None of this is to suggest that Romney is alone in shifting his positions - indeed, on each of the major issues above Romney has some company in the GOP field (Rudy and Huckabee on immigration, McCain on the Bush tax cuts, Fred on campaign finance reform, etc.). But the breadth of his portfolio of flip-flops is staggering.
A second problem, even beyond the sheer volume of Romney's shifts, is how quickly some of them have come. In a long career in public life, it's to be understood that some genuine changes of heart will come to almost anyone. A number of presidential candidates have run after abandoning or modifying long-ago positions on abortion (Bush and Gore in the 70s, Reagan in the 60s), just to pick a prominent example. Some even switched parties over time.
But a perusal of the record of Romney flip-flops includes a distressing number of examples of things he did and said as recently as the 2002 campaign, the 2003 Bush tax cut fight, his 2005 position on abortion, and 2006 statements on immigration, as well as conservative positions he took for the first time in 2006 or 2007. For a man with such limited experience in public office, the most charitable thing you can say is that he is learning as he goes along - hardly an endorsement of the man as being ready for prime time as leader of his party and leader of the Free World.
This can be intimately tied to the problems of frequency and recency, but in Romney's case it's a particular sore spot with his abortion flip-flop. If a politician expects people to believe that his change of heart on an issue was at least in part something other than naked political expediency, he needs to offer some sort of plausible justification for the change. George W. Bush, for example, ran as essentially a pro-choicer for Congress in 1978; when he ran again as a pro-lifer for Texas Governor in 1994, 16 years had passed, and Bush had undergone a life-changing religious awakening and quit drinking. Whether or not people believed that politics played a role in the initial or later positions or the change, the relevant point is that there were legitimate and plausible reasons to think that by 1994, the position he took was the one he really believed in.

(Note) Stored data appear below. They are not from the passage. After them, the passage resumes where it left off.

(** * SemVerGo: the version-decision engine of main.go

    A shallow embedding of the decision logic of [main.go]: the
    conventional-commit grammar ([commitPattern]), bump resolution
    ([determineBumpType]), version calculation ([calculateNewVersion]),
    tag formatting (the [tag-format] block of [main]) and changelog
    categorisation and rendering ([generateReleaseNotes]); then the
    functions around them: [getCurrentVersion], [isDefaultBranch],
    [pushTag], the message of [addAndCommitChangelog] and the choice of
    the new version in [main].

    Go strings are modelled by the sequence of their runes (Unicode code
    points), which is what [regexp], [unicode.IsSpace] and
    [unicode.ToLower] see of a valid UTF-8 string.  Every literal of the
    program is ASCII.  The output of the [git] commands the program runs
    is an input of the model. *)

From Stdlib Require Import List NArith ZArith Bool Ascii String Lia Permutation.
From Stdlib Require DecimalPos DecimalN.
Import ListNotations.

(** ** Runes and strings *)

Definition rune := N.
Definition gostring := list rune.

(** An ASCII literal of the source, as a Go string. *)
Definition str (s : string) : gostring :=
  map N_of_ascii (list_ascii_of_string s).

Definition LF : rune := 10%N.
Definition CR : rune := 13%N.
Definition quote : rune := 34%N.

Fixpoint streq (a b : gostring) : bool :=
  match a, b with
  | [], [] => true
  | x :: a', y :: b' => N.eqb x y && streq a' b'
  | _, _ => false
  end.

(** ** Package [strings] *)
Module strings.

(** [strings.HasPrefix(s, prefix)] *)
Fixpoint HasPrefix (s prefix : gostring) {struct prefix} : bool :=
  match prefix with
  | [] => true
  | p :: prefix' =>
      match s with
      | [] => false
      | c :: s' => N.eqb c p && HasPrefix s' prefix'
      end
  end.

(** [strings.TrimPrefix(s, prefix)] *)
Definition TrimPrefix (s prefix : gostring) : gostring :=
  if HasPrefix s prefix then skipn (List.length prefix) s else s.

(** [strings.Contains(s, substr)]: [substr] starts at some position of
    [s]. *)
Fixpoint Contains (s substr : gostring) : bool :=
  HasPrefix s substr ||
  match s with
  | [] => false
  | _ :: s' => Contains s' substr
  end.

(** [unicode.IsSpace]: the Latin-1 cases of the switch, then the
    White_Space table. *)
Definition IsSpace (r : rune) : bool :=
  ((9 <=? r) && (r <=? 13) || (r =? 32) || (r =? 133) || (r =? 160)
   || (r =? 5760) || (8192 <=? r) && (r <=? 8202)
   || (r =? 8232) || (r =? 8233) || (r =? 8239) || (r =? 8287)
   || (r =? 12288))%N.

Fixpoint dropWhile (f : rune -> bool) (s : gostring) : gostring :=
  match s with
  | [] => []
  | c :: s' => if f c then dropWhile f s' else s
  end.

Definition TrimLeft (s : gostring) : gostring := dropWhile IsSpace s.
Definition TrimRight (s : gostring) : gostring := rev (dropWhile IsSpace (rev s)).

(** [strings.TrimSpace(s)]: leading and trailing white space removed. *)
Definition TrimSpace (s : gostring) : gostring := TrimRight (TrimLeft s).

(** [unicode.ToLower] as far as the program can observe it: the ASCII
    letters, and the two runes outside ASCII whose lower case is an ASCII
    letter (U+0130 and the Kelvin sign U+212A).  The lower case of every
    other rune lies outside ASCII, where the program only compares with
    ASCII patterns; such runes are left as they are. *)
Definition ToLowerRune (r : rune) : rune :=
  (if (65 <=? r) && (r <=? 90) then r + 32
   else if r =? 304 then 105
   else if r =? 8490 then 107
   else r)%N.

(** [strings.ToLower(s)] *)
Definition ToLower (s : gostring) : gostring := map ToLowerRune s.

(** The scan shared by [Split] and [ReplaceAll]: the occurrences of a
    non-empty [sep] in [s] are found from the left and do not overlap.
    [skip] counts the runes of the occurrence just found that are still
    to be passed over. *)
Fixpoint splitFrom (sep : gostring) (skip : nat) (cur s : gostring)
  : list gostring :=
  match s with
  | [] => [rev cur]
  | c :: s' =>
      match skip with
      | S k => splitFrom sep k cur s'
      | O =>
          if HasPrefix s sep
          then rev cur :: splitFrom sep (List.length sep - 1) [] s'
          else splitFrom sep O (c :: cur) s'
      end
  end.

(** [strings.Split(s, sep)], for a non-empty [sep]. *)
Definition Split (s sep : gostring) : list gostring := splitFrom sep O [] s.

(** What follows the first occurrence of [sep] in [s], if there is one. *)
Fixpoint afterFirst (s sep : gostring) : option gostring :=
  if HasPrefix s sep then Some (skipn (List.length sep) s)
  else match s with
       | [] => None
       | _ :: s' => afterFirst s' sep
       end.

Fixpoint beforeFirst (s sep : gostring) : gostring :=
  if HasPrefix s sep then []
  else match s with
       | [] => []
       | c :: s' => c :: beforeFirst s' sep
       end.

(** [strings.SplitN(s, sep, 2)], for a non-empty [sep]: the text before
    and after the first occurrence, or [s] alone. *)
Definition SplitN2 (s sep : gostring) : list gostring :=
  match afterFirst s sep with
  | Some rest => [beforeFirst s sep; rest]
  | None => [s]
  end.

Fixpoint replaceFrom (old new : gostring) (skip : nat) (s : gostring)
  : gostring :=
  match s with
  | [] => []
  | c :: s' =>
      match skip with
      | S k => replaceFrom old new k s'
      | O =>
          if HasPrefix s old
          then new ++ replaceFrom old new (List.length old - 1) s'
          else c :: replaceFrom old new O s'
      end
  end.

(** [strings.ReplaceAll(s, old, new)], for a non-empty [old]. *)
Definition ReplaceAll (s old new : gostring) : gostring :=
  replaceFrom old new O s.

End strings.

(** ** The conventional-commit grammar *)

(** The sub-matches of [commitPattern] the program reads; a group that
    took no part in the match is the empty string, as in
    [FindStringSubmatch]. *)
Record Submatch := mkSubmatch {
  sub_type : gostring;
  sub_scope : gostring;
  sub_breaking : gostring;
  sub_subject : gostring
}.

(** The alternatives of the [type] group, in the order of the pattern. *)
Definition commitTypes : list gostring :=
  map str ["feat"; "fix"; "docs"; "style"; "refactor"; "perf"; "test";
           "build"; "ci"; "chore"; "revert"]%string.

(** [s] without [prefix], when it starts with it. *)
Definition stripPrefix (s prefix : gostring) : option gostring :=
  if strings.HasPrefix s prefix then Some (skipn (List.length prefix) s) else None.

(** The longest prefix of runes satisfying [f], and the rest. *)
Fixpoint span (f : rune -> bool) (s : gostring) : gostring * gostring :=
  match s with
  | [] => ([], [])
  | c :: s' =>
      if f c then let (a, b) := span f s' in (c :: a, b) else ([], s)
  end.

(** [[^()\r\n]] *)
Definition scopeRune (r : rune) : bool :=
  negb ((r =? 40) || (r =? 41) || (r =? CR) || (r =? LF))%N.

(** [.] without the [s] flag: any rune but a line feed. *)
Definition dotRune (r : rune) : bool := negb (r =? LF)%N.

(** The first alternative that succeeds, as a backtracking matcher
    tries them. *)
Definition orElse {A} (a b : option A) : option A :=
  match a with
  | Some _ => a
  | None => b
  end.

(** The end of the pattern, a colon, a space and the [subject] group
    (any runes, then [$]): without the [m] flag [$] is the end of the
    text, so the subject is all that is left and holds no line feed. *)
Definition matchSubject (s : gostring) : option gostring :=
  match stripPrefix s (str ": ") with
  | Some subject => if forallb dotRune subject then Some subject else None
  | None => None
  end.

(** The optional [breaking] group (an exclamation mark) and the end of
    the pattern: with the mark first, then without it. *)
Definition matchBreaking (s : gostring) : option (gostring * gostring) :=
  orElse
    (match stripPrefix s (str "!") with
     | Some s' => option_map (pair (str "!")) (matchSubject s')
     | None => None
     end)
    (option_map (pair []) (matchSubject s)).

(** The optional group after the type and the rest of the pattern: a
    [scope] in parentheses first, then a lone open parenthesis, then no
    group at all.  The scope is followed by a closing parenthesis, which
    is no scope rune, so only its longest run can match. *)
Definition matchScope (s : gostring)
  : option (gostring * (gostring * gostring)) :=
  orElse
    (match stripPrefix s (str "(") with
     | Some s1 =>
         let (scope, s2) := span scopeRune s1 in
         match stripPrefix s2 (str ")") with
         | Some s3 => option_map (pair scope) (matchBreaking s3)
         | None => None
         end
     | None => None
     end)
    (orElse
       (match stripPrefix s (str "(") with
        | Some s1 => option_map (pair []) (matchBreaking s1)
        | None => None
        end)
       (option_map (pair []) (matchBreaking s))).

(** One alternative [ty] of the [type] group and the rest of the
    pattern. *)
Definition matchType (s ty : gostring) : option Submatch :=
  match stripPrefix s ty with
  | Some s' =>
      match matchScope s' with
      | Some (scope, (breaking, subject)) =>
          Some (mkSubmatch ty scope breaking subject)
      | None => None
      end
  | None => None
  end.

(** [commitPattern.FindStringSubmatch(s)]; [None] is the nil slice.  The
    pattern starts with [^], so a match starts at the first rune. *)
Definition FindStringSubmatch (s : gostring) : option Submatch :=
  fold_right (fun ty r => orElse (matchType s ty) r) None commitTypes.

(** [commitPattern.MatchString(s)] *)
Definition MatchString (s : gostring) : bool :=
  match FindStringSubmatch s with
  | Some _ => true
  | None => false
  end.

(** ** Commit validation and bump resolution *)

(** The line feed as a string. *)
Definition nl : gostring := [LF].

(** The message [validateCommitMessage] formats for a message that does
    not follow the grammar; [shown] stands for [%s]. *)
Definition invalidFormatMessage (shown : gostring) : gostring :=
  nl ++ str "Invalid commit message format: " ++ [quote] ++ shown ++ [quote]
  ++ nl ++ nl
  ++ str "Please follow the Conventional Commits specification:" ++ nl
  ++ str "<type>[optional scope]: <description>" ++ nl ++ nl
  ++ str "Available types: feat, fix, docs, style, refactor, perf, test, build, ci, chore, revert"
  ++ nl ++ nl
  ++ str "Example: feat(auth): add login functionality".

(** [validateCommitMessage(message)] *)
Definition validateCommitMessage (message : gostring) : bool * gostring :=
  if strings.HasPrefix message (str "Merge ") then (true, [])
  else if negb (MatchString message)
       then (false, invalidFormatMessage (strings.TrimSpace message))
       else (true, []).

Definition breakingMarker : gostring := str "BREAKING CHANGE:".

(** The value both loops give their local [isBreaking]: the [breaking]
    group took part in the match, or the message holds the marker. *)
Definition isBreaking (msg : gostring) (matches : Submatch) : bool :=
  negb (streq (sub_breaking matches) [])
  || strings.Contains msg breakingMarker.

(** The loop of [determineBumpType]; [bumpType] is the local variable of
    that name, and leaving the recursion is [return "major", nil]. *)
Fixpoint determineBumpTypeFrom (bumpType : gostring) (commitMsgs : list gostring)
  : gostring :=
  match commitMsgs with
  | [] => bumpType
  | msg0 :: rest =>
      let msg := strings.TrimSpace msg0 in
      if streq msg [] || strings.HasPrefix msg (str "Merge ")
      then determineBumpTypeFrom bumpType rest
      else
        match FindStringSubmatch msg with
        | None => determineBumpTypeFrom bumpType rest
        | Some matches =>
            let commitType := sub_type matches in
            if isBreaking msg matches then str "major"
            else if streq commitType (str "feat")
            then determineBumpTypeFrom
                   (if negb (streq bumpType (str "major"))
                    then str "minor" else bumpType) rest
            else if streq commitType (str "fix")
            then determineBumpTypeFrom
                   (if negb (streq bumpType (str "major"))
                       && negb (streq bumpType (str "minor"))
                    then str "patch" else bumpType) rest
            else determineBumpTypeFrom bumpType rest
        end
  end.

(** [determineBumpType(commitMsgs)]; its error result is always nil. *)
Definition determineBumpType (commitMsgs : list gostring) : gostring :=
  determineBumpTypeFrom (str "none") commitMsgs.

(** [getCommitMessagesBetweenRefs], after the [git log] command: [out]
    is the output of the command, [None] when it failed. *)
Definition getCommitMessagesBetweenRefs (out : option gostring)
  : option (list gostring) :=
  match out with
  | None => None
  | Some out =>
      Some (filter (fun msg => negb (streq msg []))
              (map strings.TrimSpace (strings.Split out (nl ++ nl))))
  end.

(** ** Release notes *)

Definition skipPatterns : list gostring :=
  map str ["[skip-ci]"; "[ci skip]"; "skip-checks: true"]%string.

(** [shouldSkipCI(commitMsg)] *)
Definition shouldSkipCI (commitMsg : gostring) : bool :=
  let commitMsg := strings.ToLower commitMsg in
  existsb (fun pattern => strings.Contains commitMsg pattern) skipPatterns.

(** The four slices [generateReleaseNotes] fills. *)
Record Notes := mkNotes {
  breakingChanges : list gostring;
  features : list gostring;
  bugFixes : list gostring;
  otherChanges : list gostring
}.

Definition noNotes : Notes := mkNotes [] [] [] [].
(** C9. On a connected mock-mode session, for every address and every
    sequence [vs] of values (the non-empty sequences of 16-bit unsigned
    values among them), [write_registers address vs] returns True and a
    following [read_holding_registers address len(vs)] returns exactly
    [vs], in order. *)
Theorem mock_write_then_read (address : Z) (vs : list Z) (s : Sys W) :
  mock_mode (settings (self s)) = true →
  _connected (self s) = true →
  ∃ s1 t1 s2 t2,
    write_registers tr address vs s = (Return true, s1, t1) ∧
    read_holding_registers tr address (Z.of_nat (length vs)) s1
    = (Return vs, s2, t2).
Proof.
  destruct s as [d w]. simpl. intros Hmock Hconn.
  eexists _, _, _, _. split.
  - apply mock_write_registers_run; assumption.
  - apply mock_read_stored_run; [exact Hmock | exact Hconn |].
    apply store_all_lookup.
Qed.

(** A float written by [write_float] on a connected mock-mode session is
    read back by [read_float], bit for bit, with the same orders, where
    the payload classes are bound. *)
Lemma mock_write_float_then_read (address v : Z) (byte_order word_order : option Endian)
    (d : SA32Driver) (w : W) :
  PYMODBUS_AVAILABLE tr = true →
  mock_mode (settings d) = true →
  _connected d = true →
  is_float32 v →
  ∃ s1 t1 s2 t2,
    write_float tr address v byte_order word_order {| self := d; world := w |}
    = (Return true, s1, t1) ∧
    read_float tr address HOLDING byte_order word_order s1
    = (Return (Some v), s2, t2).
Proof.
  intros Hav Hmock Hconn Hv.
  pose proof (decode_encode_float (default DEFAULT_BYTE_ORDER byte_order)
                (default DEFAULT_WORD_ORDER word_order) v Hv) as Hdec.
  unfold decode_float, encode_float in Hdec.
  unfold write_float, read_float, read_holding_registers. rewrite Hav.
  assert (Hregs : ∃ hi lo,
    to_registers
      (add_32bit_float v
         (BinaryPayloadBuilder_init (default DEFAULT_BYTE_ORDER byte_order)
            (default DEFAULT_WORD_ORDER word_order))) = [hi; lo]).
  { destruct (default DEFAULT_BYTE_ORDER byte_order); eexists _, _; reflexivity. }
  destruct Hregs as (hi & lo & Hregs). rewrite Hregs in *.
  destruct (fromRegisters [hi; lo] _ _) as [decoder | e] eqn:Hfrom;
    [| discriminate Hdec].
  eexists _, _, _, _. split.
  - apply mock_write_registers_run; assumption.
  - unfold mbind at 1. unfold M_bind at 1.
    change 2 with (Z.of_nat (length [hi; lo])).
    rewrite mock_read_stored_run;
      [| exact Hmock | exact Hconn | apply store_all_lookup].
    unfold lift_outcome. unfold mbind at 1. unfold M_bind at 1.
    rewrite Hfrom. unfold mbind at 1. unfold M_bind at 1. rewrite Hdec.
    reflexivity.
Qed.
(** The three ways through [donateNow]. *)
Lemma clickDonate_cases (answer : bool) (a : App) :
  clickDonate answer a =
  if urlUnset (cur a) then (a, [ConfigurationError])
  else if (outstandingCents (cur a) <=? 0)%Z then (a, [NothingToDonateError])
  else
    let amount := toFixed2 (outstandingCents (cur a)) in
    (if answer then
       mkApp
         (setMessage ("Marked $" ++ amount ++ " donated 🐶❤️")
            (setDonatedCents
               (donatedCents (cur a) + outstandingCents (cur a)) (cur a)))
         (onVis a) (tickRef a)
     else a,
     [WindowOpen (shelterUrl (cur a)) "_blank";
      Confirm ("Mark $" ++ amount ++ " as donated?") answer]).
Proof.
  unfold clickDonate, donateNow.
  destruct (urlUnset (cur a)); [now rewrite update_id|].
  destruct (_ <=? _)%Z; [now rewrite update_id|].
  destruct answer; [|now rewrite update_id].
  unfold update. now rewrite effects_same by reflexivity.
Qed.

(** C6.  With the shelter URL missing, empty or still the placeholder
    [https://], [donateNow] alerts the configuration error and stops; with
    nothing outstanding it alerts that there is nothing to donate and stops,
    the URL check coming first when both hold.  In either case the state is
    the one before, and the only effect is the alert: no window is opened
    and no confirmation is asked. *)
Theorem C6_donateNow_guards (answer : bool) (a : App) :
  (urlUnset (cur a) = true ->
   clickDonate answer a = (a, [ConfigurationError])) /\
  (outstandingCents (cur a) <= 0 ->
   clickDonate answer a =
   (a, [if urlUnset (cur a) then ConfigurationError
        else NothingToDonateError])).
Proof.
  rewrite clickDonate_cases. split.
  - now intros ->.
  - intros Ho. destruct (urlUnset (cur a)); [reflexivity|].
    destruct (Z.leb_spec (outstandingCents (cur a)) 0); [reflexivity|lia].
Qed.

Lemma C6_donateNow_guards_witness :
  clickDonate true app100 = (app100, [ConfigurationError]) /\
  clickDonate true settledApp = (settledApp, [NothingToDonateError]).
Proof.
  split.
  - apply (proj1 (C6_donateNow_guards true app100)). reflexivity.
  - apply (proj2 (C6_donateNow_guards true settledApp)). vm_compute.
    discriminate.
Defined.

(** C7.  [donateNow] never lowers [donatedCents].  Past the two guards, a
    confirmed donation adds to [donatedCents] exactly the [outstandingCents]
    of the render the click came from, after which [outstandingCents] is 0,
    [treats] and the rate being untouched; a declined one leaves the state as
    it was, and its only effects are the window opened and the question
    asked. *)
Theorem C7_donation_monotone (answer : bool) (a : App) :
  donatedCents (cur a) <= donatedCents (cur (fst (clickDonate answer a))) /\
  (urlUnset (cur a) = false -> 0 < outstandingCents (cur a) ->
   let b := fst (clickDonate true a) in
   donatedCents (cur b) = donatedCents (cur a) + outstandingCents (cur a) /\
   outstandingCents (cur b) = 0 /\
   treats (cur b) = treats (cur a) /\
   pledgeRateCents (cur b) = pledgeRateCents (cur a)) /\
  (urlUnset (cur a) = false -> 0 < outstandingCents (cur a) ->
   clickDonate false a =
   (a, [WindowOpen (shelterUrl (cur a)) "_blank";
        Confirm ("Mark $" ++ toFixed2 (outstandingCents (cur a))
                 ++ " as donated?") false])).
Proof.
  rewrite !clickDonate_cases. split; [|split].
  - destruct (urlUnset (cur a)); [simpl; lia|].
    destruct (_ <=? _)%Z; [simpl; lia|].
    destruct answer; simpl; [|lia].
    unfold outstandingCents. lia.
  - intros -> Ho. destruct (Z.leb_spec (outstandingCents (cur a)) 0); [lia|].
    cbn [fst cur]. repeat split; try reflexivity.
    unfold outstandingCents, pledgedCents in *. simpl. lia.
  - intros -> Ho. destruct (Z.leb_spec (outstandingCents (cur a)) 0); [lia|].
    reflexivity.
Qed.

Lemma C7_donation_monotone_witness :
  (let b := fst (clickDonate true owingApp) in
   donatedCents (cur b) = 5 + 15 /\ outstandingCents (cur b) = 0 /\
   treats (cur b) = 10 /\ pledgeRateCents (cur b) = 2) /\
  clickDonate false owingApp =
  (owingApp,
   [WindowOpen "https://shelter.example" "_blank";
    Confirm "Mark $0.15 as donated?" false]).
Proof.
  split.
  - apply (proj1 (proj2 (C7_donation_monotone true owingApp)));
      [reflexivity | vm_compute; reflexivity].
  - apply (proj2 (proj2 (C7_donation_monotone true owingApp)));
      [reflexivity | vm_compute; reflexivity].
Defined.
(** * ClearSend: the ribbon commands and the processors library

    A shallow embedding of the recipient-cleaning code of the add-in.

    - The ribbon commands ([src/commands/commands.js]): the three local
      step functions ([validateAndFilterRecipients],
      [deduplicateAllRecipients], [sortRecipientsAlphabetically]) that
      [quickClean] falls back on, the settings handling and the control
      flow of [quickClean] itself.
    - The processors library behind [window.ClearSendProcessors], in the
      module [Processors]: the six step functions and the orchestrator
      [processRecipients].

    Conventions.
    - A JavaScript string is a [string]; a character stands for one code
      unit.  The only characters the code inspects are ASCII.
    - [String.prototype.toLowerCase] and [String.prototype.localeCompare]
      are host builtins (Unicode and locale aware); they are taken as the
      operations of the class [JsStringOps], so every result holds for any
      such pair of operations.
    - A property that may be [undefined] is an [option].
    - A JavaScript [Set] of strings is a [gset string]. *)

From Stdlib Require Import ZArith Ascii String Sorted.
From stdpp Require Import base tactics option list strings pretty gmap sets.

Local Open Scope string_scope.
Local Open Scope list_scope.

(** ** Host string operations *)

Class JsStringOps := {
  toLowerCase : string → string;
  localeCompare : string → string → Z;
}.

In Romney's case, he not only hasn't provided a plausible explanation for several of his shifts, he has (1) tried at times to deny his prior positions and (2) provided explanations for his changes of heart that strain credulity to the breaking point.
Leon has been through this before on the abortion issue: it's not just that Mitt says he changed his mind on abortion, or that he tells us what sounds, at first, like a plausible story of having thought through the issue seriously for the first time during the stem cell debate:
Romney said the turning point for him on abortion came when he was looking at the issue of stem cells. In the past, Romney has supported limited government funding for stem-cell research. But Romney said he found stem-cell researchers casually cloning and farming embryos in Orwellian labs.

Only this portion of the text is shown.